In [None]:
import numpy as np
import os
import pandas as pd
import sys
import matplotlib.pyplot as plt
%matplotlib inline
from sklearn.model_selection import train_test_split
from sklearn.feature_extraction.text import CountVectorizer
from sklearn.feature_extraction.text import TfidfTransformer
from sklearn.feature_extraction.text import TfidfVectorizer,HashingVectorizer
from sklearn.naive_bayes import MultinomialNB
from sklearn.svm import LinearSVC
from sklearn.ensemble import RandomForestClassifier, GradientBoostingClassifier
from sklearn.linear_model import LogisticRegression,SGDClassifier
from nltk.corpus import wordnet as wn
from nltk.corpus import stopwords
from nltk.stem.snowball import SnowballStemmer
from nltk.stem import PorterStemmer
import nltk
from nltk import word_tokenize, ngrams
from nltk.classify import SklearnClassifier
from wordcloud import WordCloud,STOPWORDS
import xgboost as xgb
import seaborn as sns
np.random.seed(25)
# Input data files are available in the "../input/" directory.
# For example, running this (by clicking run or pressing Shift+Enter) will list the files in the input directory

from subprocess import check_output
print(check_output(["ls", "../input"]).decode("utf8"))

In [None]:
train = pd.read_csv("../input/train.csv")
test = pd.read_csv("../input/test.csv")

In [None]:
train.head()

In [None]:
test_id = test['qid']
target = train['target']

In [None]:
sns.countplot(train['target'])

In [None]:
import keras
import keras.backend as K
from keras.layers import Dense, GlobalAveragePooling1D, Embedding
from keras.callbacks import EarlyStopping
from keras.models import Sequential
from keras.preprocessing.sequence import pad_sequences
from keras.preprocessing.text import Tokenizer
from keras.utils import to_categorical

In [None]:
y = to_categorical(target)

In [None]:
# function to clean data
import string
import itertools 
import re
from nltk.stem import WordNetLemmatizer
from nltk.corpus import stopwords
from string import punctuation

stop_words = set(stopwords.words('english'))
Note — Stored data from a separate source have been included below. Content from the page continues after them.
(* ===== verification/Session.v ===== *)
(** * Sessions and transactions

    The repository's calls run in a world: the committed or in-transaction database, and the
    positions in the streams of clock readings and random UUIDs that the environment supplies.
    A session operation reads or changes the world and may raise; [session_begin] is
    [async with session.begin()]: it commits when the block returns and rolls the tables back when
    the block raises.  Nothing else happens during the block, and its reads are fresh; what two overlapping
    blocks may do under READ COMMITTED is the subject of RepositoryRaces.v. *)
From S2P Require Import Prelude Uuid Json Sql Schema.

Open Scope Z_scope.

Inductive storage_error :=
| ValueError (message : string)
| TelemetryStorageError (message : string)
| DeliveryNotFoundError (receipt_id : uuid)
| InvalidDeliveryStateError (message : string)
| ProcessingJobNotFoundError (job_id : uuid)
| ProcessingResultConflictError (message : string)
| IntegrityError
| DataError
| AssertionError (message : string).

(** The clock and the random generator: [utc_now()] and [uuid4()] return successive readings. *)
Class Env := { clock : nat -> Z; uuid4 : nat -> uuid }.

Section Session.
Context `{SqlEngine} `{Env}.

Record world := mk_world { db : database; clock_reads : nat; uuid_draws : nat }.

Definition M (A : Type) : Type := world -> result storage_error A * world.

#[global] Instance M_ret : MRet M := fun A a w => (Ok a, w).
#[global] Instance M_bind : MBind M := fun A B k m w =>
  match m w with
  | (Ok a, w') => k a w'
  | (Raise e, w') => (Raise e, w')
  end.

Definition raise {A} (e : storage_error) : M A := fun w => (Raise e, w).
Definition when_ (c : bool) (m : M ()) : M () := if c then m else mret ().

Definition utc_now : M Z := fun w =>
  (Ok (clock (clock_reads w)), mk_world (db w) (S (clock_reads w)) (uuid_draws w)).
Definition draw_uuid4 : M uuid := fun w =>
  (Ok (uuid4 (uuid_draws w)), mk_world (db w) (clock_reads w) (S (uuid_draws w))).

Definition with_db (d : database) (w : world) : world := mk_world d (clock_reads w) (uuid_draws w).

(** [async with session.begin(): block]. *)
Definition session_begin {A} (block : M A) : M A := fun w =>
  match block w with
  | (Ok a, w') => (Ok a, w')
  | (Raise e, w') => (Raise e, with_db (db w) w')
  end.

(** [session.get(cls, key)]. *)
Definition session_get `{Countable K} `{!Mapped K R} (k : K) : M (option R) := fun w =>
  (Ok (row_at (table_of (db w)) k), w).

(** [session.scalars(select(cls).where(...))] and [session.scalar(...)], its first row. *)
Definition session_scalars `{Countable K} `{!Mapped K R} (where_ : R -> bool) : M (list R) := fun w =>
  (Ok (List.filter where_ (rows (table_of (db w)))), w).
Definition session_scalar `{Countable K} `{!Mapped K R} (where_ : R -> bool) : M (option R) :=
  found ← session_scalars where_; mret (head found).

(** [session.add(row)] with the flush that inserts it: a text longer than its column is a DataError. *)
Definition session_add `{Countable K} `{!Mapped K R} (r : R) : M () := fun w =>
  if negb (fits r) then (Raise DataError, w)
  else if foreign_keys (db w) r then
    match insert_row (table_of (db w)) r with
    | Some t => (Ok (), with_db (with_table t (db w)) w)
    | None => (Raise IntegrityError, w)
    end
  else (Raise IntegrityError, w).

(** Assignments to the attributes of a loaded object: the flush updates the changed columns of its row. *)
Definition session_update `{Countable K} `{!Mapped K R} (r : R) : M () := fun w =>
  if from_option (fun old => negb (fits_update old r)) false (row_at (table_of (db w)) (primary_key r))
  then (Raise DataError, w)
  else match update_row (table_of (db w)) r with
  | Some t => (Ok (), with_db (with_table t (db w)) w)
  | None => (Raise IntegrityError, w)
  end.

Fixpoint for_each {A} (l : list A) (body : A -> M ()) : M () :=
  match l with
  | [] => mret ()
  | a :: l' => body a ;; for_each l' body
  end.

(** [for attempt in range(n): try: return body() except IntegrityError: if attempt == n - 1: raise].
    The statement after the loop is an [AssertionError]. *)
Fixpoint retry_on_integrity_error {A} (n : nat) (after : string) (body : M A) : M A :=
  match n with
  | O => raise (AssertionError after)
  | S n' => fun w =>
      match body w with
      | (Raise IntegrityError, w') =>
          if (n' =? 0)%nat then (Raise IntegrityError, w') else retry_on_integrity_error n' after body w'
      | outcome => outcome
      end
  end.

(** ** Runs *)

Lemma run_bind_ok {A B} (m : M A) (k : A -> M B) w b w' :
  (m ≫= k) w = (Ok b, w') <-> exists a w1, m w = (Ok a, w1) /\ k a w1 = (Ok b, w').
Proof.
  unfold mbind, M_bind. destruct (m w) as [[a|e] w1]; split; [eauto| | |].
  - by intros (? & ? & [= -> ->] & ?).
  - done.
  - by intros (? & ? & ? & ?).
Qed.

Lemma run_ret_ok {A} (a b : A) w w' : mret (M:=M) a w = (Ok b, w') <-> a = b /\ w = w'.
Proof. unfold mret, M_ret. split; [by intros [= -> ->]|by intros [-> ->]]. Qed.

Lemma run_raise_ok {A} e w (a : A) w' : raise e w = (Ok a, w') <-> False.
Proof. done. Qed.

Lemma run_now_ok w t w' :
  utc_now w = (Ok t, w') <-> t = clock (clock_reads w) /\ w' = mk_world (db w) (S (clock_reads w)) (uuid_draws w).
Proof. unfold utc_now. split; [by intros [= <- <-]|by intros [-> ->]]. Qed.

Lemma run_uuid_ok w u w' :
  draw_uuid4 w = (Ok u, w') <-> u = uuid4 (uuid_draws w) /\ w' = mk_world (db w) (clock_reads w) (S (uuid_draws w)).
Proof. unfold draw_uuid4. split; [by intros [= <- <-]|by intros [-> ->]]. Qed.

Lemma run_get_ok `{Countable K} `{!Mapped K R} k w o w' :
  session_get (R:=R) k w = (Ok o, w') <-> o = row_at (table_of (db w)) k /\ w' = w.
Proof. unfold session_get. split; [by intros [= <- <-]|by intros [-> ->]]. Qed.

Lemma run_scalars_ok `{Countable K} `{!Mapped K R} p w l w' :
  session_scalars (R:=R) p w = (Ok l, w') <-> l = List.filter p (rows (table_of (db w))) /\ w' = w.
Proof. unfold session_scalars. split; [by intros [= <- <-]|by intros [-> ->]]. Qed.

Lemma run_scalar_ok `{Countable K} `{!Mapped K R} p w o w' :
  session_scalar (R:=R) p w = (Ok o, w') <->
  o = head (List.filter p (rows (table_of (db w)))) /\ w' = w.
Proof.
  unfold session_scalar. rewrite run_bind_ok. split.
  - intros (l & w1 & [-> ->]%run_scalars_ok & [<- <-]%run_ret_ok). done.
  - intros [-> ->]. eexists _, _. split; [by apply run_scalars_ok|done].
Qed.

Lemma run_add_ok `{Countable K} `{!Mapped K R} (r : R) w u w' :
  session_add r w = (Ok u, w') <->
  fits r = true /\ foreign_keys (db w) r = true /\
  exists t, insert_row (table_of (db w)) r = Some t /\ w' = with_db (with_table t (db w)) w.
Proof.
  destruct u.
  unfold session_add. destruct (fits r); [cbn [negb]|split; [done|by intros [? _]]].
  destruct (foreign_keys (db w) r); [|split; [done|by intros (_ & ? & _)]].
  destruct (insert_row _ r) as [t|]; split.
  - intros [= <-]. eauto.
  - by intros (_ & _ & t' & [= ->] & ->).
  - done.
  - by intros (_ & _ & t' & ? & _).
Qed.

Lemma run_update_ok `{Countable K} `{!Mapped K R} (r : R) w u w' :
  session_update r w = (Ok u, w') ->
  exists t, update_row (table_of (db w)) r = Some t /\ w' = with_db (with_table t (db w)) w.
Proof.
  destruct u. unfold session_update. destruct (from_option _ _ _); [done|].
  destruct (update_row _ r) as [t|]; [|done]. intros [= <-]. eauto.
Qed.

Lemma run_update_fits `{Countable K} `{!Mapped K R} (old r : R) w u w' :
  session_update r w = (Ok u, w') -> row_at (table_of (db w)) (primary_key r) = Some old -> fits_update old r = true.
Proof. unfold session_update. intros Hu Hold. rewrite Hold in Hu. cbn in Hu. by destruct (fits_update old r). Qed.

Lemma run_begin_ok {A} (block : M A) w a w' :
  session_begin block w = (Ok a, w') -> block w = (Ok a, w').
Proof. unfold session_begin. by destruct (block w) as [[b|e] w1]. Qed.

(** An operation is atomic when the tables are unchanged whenever it raises. *)
Definition atomic {A} (m : M A) : Prop := forall w e w', m w = (Raise e, w') -> db w' = db w.

Lemma atomic_begin {A} (block : M A) : atomic (session_begin block).
Proof.
  intros w e w'. unfold session_begin. destruct (block w) as [[a|e'] w1]; [done|]. by intros [= _ <-].
Qed.

Lemma atomic_ret {A} (a : A) : atomic (mret (M:=M) a).
Proof. by intros w e w' Hr. Qed.

Lemma atomic_raise {A} e : atomic (raise (A:=A) e).
Proof. by intros w e' w' [= _ <-]. Qed.

(** Reading the clock before a transaction changes no table. *)
Lemma atomic_now {A} (k : Z -> M A) : (forall t, atomic (k t)) -> atomic (t ← utc_now; k t).
Proof. intros Hk w e w' He. by apply Hk in He. Qed.

Lemma atomic_if {A} (c : bool) (m m' : M A) : atomic m -> atomic m' -> atomic (if c then m else m').
Proof. by destruct c. Qed.

Lemma atomic_retry {A} n s (body : M A) : atomic body -> atomic (retry_on_integrity_error n s body).
Proof.
  intros Hb. induction n as [|n IH]; [apply atomic_raise|]. intros w e w'. cbn.
  destruct (body w) as [[a|e'] w1] eqn:Hw; [done|]. pose proof (Hb _ _ _ Hw) as Hd.
  destruct e'; try (intros [= _ <-]; exact Hd).
  destruct (n =? 0)%nat; [by intros [= _ <-]|]. intros He. rewrite <- Hd. by eapply IH.
Qed.

(** The retry loop succeeds with a run of its body on the same tables. *)
Lemma run_retry_ok {A} n s (body : M A) w a w' :
  atomic body -> retry_on_integrity_error n s body w = (Ok a, w') ->
  exists w1, db w1 = db w /\ body w1 = (Ok a, w').
Proof.
  intros Hb. revert w; induction n as [|n IH]; intros w; cbn; [done|].
  destruct (body w) as [[b|e] w1] eqn:Hw.
  - intros [= -> ->]. by exists w.
  - destruct e; try done. destruct (n =? 0)%nat; [done|]. intros (w2 & Hd & Hw2)%IH.
    exists w2. split; [|done]. rewrite Hd. by eapply Hb.
Qed.
End Session.

Section Total.
Context `{SqlEngine} `{!SqlLaws} `{Env}.

(** ** Runs that succeed *)

Lemma add_total `{Countable K} `{!Mapped K R} (r : R) w :
  fits r = true ->
  foreign_keys (db w) r = true -> row_at (table_of (db w)) (primary_key r) = None -> checks r = true ->
  (forall q, q ∈ rows (table_of (db w)) -> unique_clash r q = false) ->
  exists t, insert_row (table_of (db w)) r = Some t /\
    session_add r w = (Ok tt, with_db (with_table t (db w)) w).
Proof.
  intros Hfit Hfk Hn Hc Hu. destruct (proj2 (insert_accepted (table_of (db w)) r)) as [t Ht].
  { split; [done|]. split; [done|]. by apply Forall_forall. }
  exists t. split; [done|]. by apply run_add_ok; eauto.
Qed.

Lemma update_total `{Countable K} `{!Mapped K R} (q r : R) w :
  row_at (table_of (db w)) (primary_key r) = Some q -> fits_update q r = true -> checks r = true ->
  (forall x, unique_clash r x = unique_clash q x) ->
  exists t, update_row (table_of (db w)) r = Some t /\
    session_update r w = (Ok tt, with_db (with_table t (db w)) w).
Proof.
  intros Hq Hfit Hc Hu. destruct (update_accepted (table_of (db w)) q r Hq Hc Hu) as [t Ht].
  exists t. split; [done|]. unfold session_update. by rewrite Hq, Ht; cbn; rewrite Hfit.
Qed.

Lemma run_bind {A B} (m : M A) (k : A -> M B) w a w1 : m w = (Ok a, w1) -> (m ≫= k) w = k a w1.
Proof. intros Hm. unfold mbind, M_bind. by rewrite Hm. Qed.

End Total.

Create HintDb atomicity.
#[export] Hint Resolve atomic_begin atomic_ret atomic_raise atomic_now atomic_if atomic_retry : atomicity.

(** Follow a successful run command by command. *)
Ltac run_step H :=
  lazymatch type of H with
  | (_ ≫= _) _ = (Ok _, _) =>
      let a := fresh "x" in let w1 := fresh "w" in let E := fresh "Hrun" in
      apply run_bind_ok in H as (a & w1 & E & H); run_step E
  | mret _ _ = (Ok _, _) => apply run_ret_ok in H as [? ?]
  | raise _ _ = (Ok _, _) => by apply run_raise_ok in H
  | utc_now _ = (Ok _, _) => apply run_now_ok in H as [-> ->]
  | draw_uuid4 _ = (Ok _, _) => apply run_uuid_ok in H as [-> ->]
  | session_get _ _ = (Ok _, _) => apply run_get_ok in H as [-> ->]
  | session_scalar _ _ = (Ok _, _) => apply run_scalar_ok in H as [-> ->]
  | session_scalars _ _ = (Ok _, _) => apply run_scalars_ok in H as [-> ->]
  | session_add _ _ = (Ok _, _) =>
      let t := fresh "t" in let Hfit := fresh "Hfit" in let Hfk := fresh "Hfk" in let Hin := fresh "Hin" in
      apply run_add_ok in H as (Hfit & Hfk & t & Hin & ?)
  | session_update _ _ = (Ok _, _) =>
      let t := fresh "t" in let Hup := fresh "Hup" in apply run_update_ok in H as (t & Hup & ?)
  | session_begin _ _ = (Ok _, _) => apply run_begin_ok in H; run_step H
  | _ => idtac
  end.

(** A step of a run that is known to succeed. *)
Ltac run_next H := rewrite (run_bind _ _ _ _ _ H).
Ltac pure_next := erewrite run_bind by done; cbn beta.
def cleanData(text, lowercase = False, remove_stops = False, stemming = False, lemmatization = False):
    txt = str(text)
    
    # Replace apostrophes with standard lexicons
    txt = txt.replace("isn't", "is not")
    txt = txt.replace("aren't", "are not")
    txt = txt.replace("ain't", "am not")
    txt = txt.replace("won't", "will not")
    txt = txt.replace("didn't", "did not")
    txt = txt.replace("shan't", "shall not")
    txt = txt.replace("haven't", "have not")
    txt = txt.replace("hadn't", "had not")
    txt = txt.replace("hasn't", "has not")
    txt = txt.replace("don't", "do not")
    txt = txt.replace("wasn't", "was not")
    txt = txt.replace("weren't", "were not")
    txt = txt.replace("doesn't", "does not")
    txt = txt.replace("'s", " is")
    txt = txt.replace("'re", " are")
    txt = txt.replace("'m", " am")
    txt = txt.replace("'d", " would")
    txt = txt.replace("'ll", " will")
    txt = txt.replace("--th", " ")
    
    # More cleaning
    txt = re.sub(r"alot", "a lot", txt)
    txt = re.sub(r"what's", "", txt)
    txt = re.sub(r"What's", "", txt)
    
    
    # Remove urls and emails
    txt = re.sub(r'^https?:\/\/.*[\r\n]*', ' ', txt, flags=re.MULTILINE)
    txt = re.sub(r'[\w\.-]+@[\w\.-]+', ' ', txt, flags=re.MULTILINE)
    
    # Replace words like sooooooo with so
    txt = ''.join(''.join(s)[:2] for _, s in itertools.groupby(txt))
    
    # Remove punctuation from text
    txt = ''.join([c for c in text if c not in punctuation])
    
    # Remove all symbols
    txt = re.sub(r'[^A-Za-z\s]',r' ',txt)
    txt = re.sub(r'\n',r' ',txt)
    
    if lowercase:
        txt = " ".join([w.lower() for w in txt.split()])
        
    if remove_stops:
        txt = " ".join([w for w in txt.split() if w not in stop_words])
        
    if stemming:
        st = PorterStemmer()
        txt = " ".join([st.stem(w) for w in txt.split()])
    
    if lemmatization:
        wordnet_lemmatizer = WordNetLemmatizer()
        txt = " ".join([wordnet_lemmatizer.lemmatize(w, pos='v') for w in txt.split()])

    return txt

In [None]:
# clean comments
train['question_text'] = train['question_text'].map(lambda x: cleanData(x, lowercase=True, remove_stops=True, stemming=False, lemmatization = False))
test['question_text'] = test['question_text'].map(lambda x: cleanData(x, lowercase=True, remove_stops=True, stemming=False, lemmatization = False))

In [None]:
MAX_SEQUENCE_LENGTH = 100
MAX_NB_WORDS = 50000 #200000

In [None]:
tokenizer = Tokenizer(lower=False, filters='',num_words = MAX_NB_WORDS)
tokenizer.fit_on_texts(train['question_text'])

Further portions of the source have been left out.